# Video Specific workbox/toolbox



## wadeace (Apr 25, 2010)

Hey everyone,
I was looking for some advice on putting together a workbox/toolbox that I will carry with me gig to gig.
I'm looking to see what you guys who specialize in video think I should carry day to day, and what little odd things that might not have been thought of originally but have been very helpful to you as you work in the field. 

wade


----------



## Footer (Apr 25, 2010)

How large can you get? Truck to shop transport or this thing have to fit into a car/pickup/suv?


----------



## derekleffew (Apr 25, 2010)

(Former) CB member kwotipka has the best video workbox I've ever seen: My Yellow Box Kris’s Thoughts.


----------



## wadeace (Apr 25, 2010)

Footer said:


> How large can you get? Truck to shop transport or this thing have to fit into a car/pickup/suv?


It would need to be somewhat small. I would need to fit it in the car. I might be taking on a job on a cruise line, and so it would need to be somewhat mobile.


----------



## byrnebox (May 17, 2010)

The yellow box is a good tool box. 

But if you do not go to that extent.
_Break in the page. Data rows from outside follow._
(** *** A reconciliation with the shader flag set *)

Lemma steady_ready w w' :
  steady w w' ->
  reconcile_ready cfg w ->
  is_Some (current_context w')
  /\ (length (s_textureUnits w') = length (s_textureUnits w))
  /\ (N.to_nat (s_maxTextureUnit w') <= length (s_textureUnits w'))%nat
  /\ (NAZARA_RENDERER_SAFE cfg = true \/ is_Some (s_vertexBuffer w'))
  /\ (forall vertexBuffer,
        s_vertexBuffer w' = Some vertexBuffer -> is_Some (vb_declaration vertexBuffer))
  /\ (s_instancing w' = true -> is_Some (vb_declaration (s_instanceBuffer w'))).
Proof.
  intros Hs (Hctx & Hd & Hunits & Hvb & Hdecl & Hinst).
  pose proof (steady_context _ _ Hs) as E1.
  pose proof (steady_textureUnits _ _ Hs) as E2.
  pose proof (steady_maxTextureUnit _ _ Hs) as E3.
  pose proof (steady_vertexBuffer _ _ Hs) as E4.
  pose proof (steady_instancing _ _ Hs) as E5.
  pose proof (steady_instanceBuffer _ _ Hs) as E6.
  by rewrite E1, E2, E3, E4, E5, E6.
Qed.

Lemma referenced_ext w w' : s_matrices w' = s_matrices w -> referenced w' = referenced w.
Proof. unfold referenced. by intros ->. Qed.

(** The block of the dirty flags when the matrices are among them. *)
Lemma update_dirty_matrices w :
  has_flag (s_updateFlags w) Update_Matrices = true ->
  reconcile_ready cfg w ->
  exists ok w',
    update_dirty cfg w = Some (ok, w')
    /\ (forall type, location (s_matrices w' type) = location (s_matrices w type))
    /\ sends w'
       = (sends w
          ++ map (fun type => Shader_SendMatrix (location (s_matrices w' type))
                                                (matrix (s_matrices w' type)))
                 (referenced w'))%list.
Proof.
  intros HM Hready. unfold update_dirty.
  assert (Htex : exists wd,
            (if has_flag (s_updateFlags w) Update_Textures
             then update_textures w else Some w) = Some wd
            /\ tex_step w wd
            /\ has_flag (s_updateFlags wd) Update_Matrices = true).
  { destruct (has_flag (s_updateFlags w) Update_Textures).
    - destruct (update_textures_spec w) as (wd & Hrun & Hstep & Hfd); [apply Hready|].
      exists wd. split; [exact Hrun|]. split; [exact Hstep|].
      rewrite Hfd. flags. by rewrite HM.
    - exists w. split; [reflexivity|]. split; [apply tex_step_refl|exact HM]. }
  destruct Htex as (wd & -> & Hstd & HMd). rewrite HMd.
  destruct (update_matrices_spec wd) as (Hste & _ & Hle & Hsende).
  set (we := update_matrices wd) in *. clearbody we.
  assert (Hsteady : steady w we).
  { eapply steady_trans; [apply steady_tex_step, Hstd|apply steady_mat_step, Hste]. }
  destruct (steady_ready _ _ Hsteady Hready) as (Hctx & _ & Hunits & Hvb & Hdecl & Hinst).
  destruct (update_layout_returns we Hctx Hunits Hvb Hdecl Hinst) as (ok & w' & Hrun & Hst').
  exists ok, w'. split; [exact Hrun|].
  pose proof (vao_step_field s_matrices _ _ (fun _ _ _ _ _ _ _ => eq_refl) Hst') as Hm'.
  pose proof (tex_step_field s_matrices _ _ (fun _ _ _ _ _ _ => eq_refl) Hstd) as Hmd.
  split.
  - intros type. by rewrite Hm', Hle, Hmd.
  - rewrite (referenced_ext _ _ Hm'), Hm', (vao_step_sends _ _ Hst'), Hsende.
    by rewrite (tex_step_sends _ _ Hstd).
Qed.

(** The steps of a reconciliation that come before the block of the dirty
    flags, when the shader is among them. *)
Definition shader_prologue (shader : Shader) (target : RenderTarget) w : World :=
  send_target_size shader target
    (resolve_locations shader
       (emit (Shader_Bind (sh_ptr shader))
          (emit (RenderTarget_EnsureTargetUpdated (rt_ptr target)) w))).

Lemma shader_prologue_spec shader target w :
  let w' := shader_prologue shader target w in
  steady w w'
  /\ s_dirtyTextureUnits w' = s_dirtyTextureUnits w
  /\ s_updateFlags w'
     = clear_flag (add_flag (s_updateFlags w) Update_Matrices) Update_Shader
  /\ sends w' = sends w
  /\ (forall type,
        location (s_matrices w' type) = sh_uniformLocation shader (matrix_uniform type)).
Proof.
  cbv zeta. unfold shader_prologue.
  set (wa := emit (Shader_Bind (sh_ptr shader))
               (emit (RenderTarget_EnsureTargetUpdated (rt_ptr target)) w)).
  assert (Hqa : quiet w wa)
    by (eapply quiet_trans; apply quiet_emit; reflexivity).
  clearbody wa.
  destruct (resolve_locations_spec shader wa) as (Htb & Hfb & _ & Hlb).
  pose proof (mat_step_resolve_locations shader wa) as Hsb.
  set (wb := resolve_locations shader wa) in *. clearbody wb.
  rewrite (quiet_field s_updateFlags _ _ (fun _ _ _ => eq_refl) Hqa) in Hfb.
  destruct (send_target_size_spec shader target wb) as (Hsc & Hfc & Hmc).
  pose proof (mat_step_send_target_size shader target wb) as Hstc.
  set (wc := send_target_size shader target wb) in *. clearbody wc.
  split; [|split; [|split; [|split]]].
  - eapply steady_trans; [apply steady_quiet, Hqa|].
    eapply steady_trans; apply steady_mat_step; eassumption.
  - rewrite (mat_step_field s_dirtyTextureUnits _ _ (fun _ _ _ _ _ _ => eq_refl) Hstc).
    rewrite (mat_step_field s_dirtyTextureUnits _ _ (fun _ _ _ _ _ _ => eq_refl) Hsb).
    apply (quiet_field s_dirtyTextureUnits _ _ (fun _ _ _ => eq_refl) Hqa).
  - by rewrite Hfc.
  - rewrite Hsc. unfold sends. rewrite Htb. apply (quiet_sends _ _ Hqa).
  - intros type. by rewrite Hmc.
Qed.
Remember to always carry plenty of adapters with you. VGA gender benders, bnc to rca (both male and female). It really depends on what you do, and what equipment your using. But a lot of people come up to you with different devices and says hook this up, and you need to make sure you have the adapters to get all that stuff hooked up.

You will need some small cables also, just patch cables that you need day to day.


----------



## HornsOverIthaca (May 21, 2010)

BNC removal tool!


----------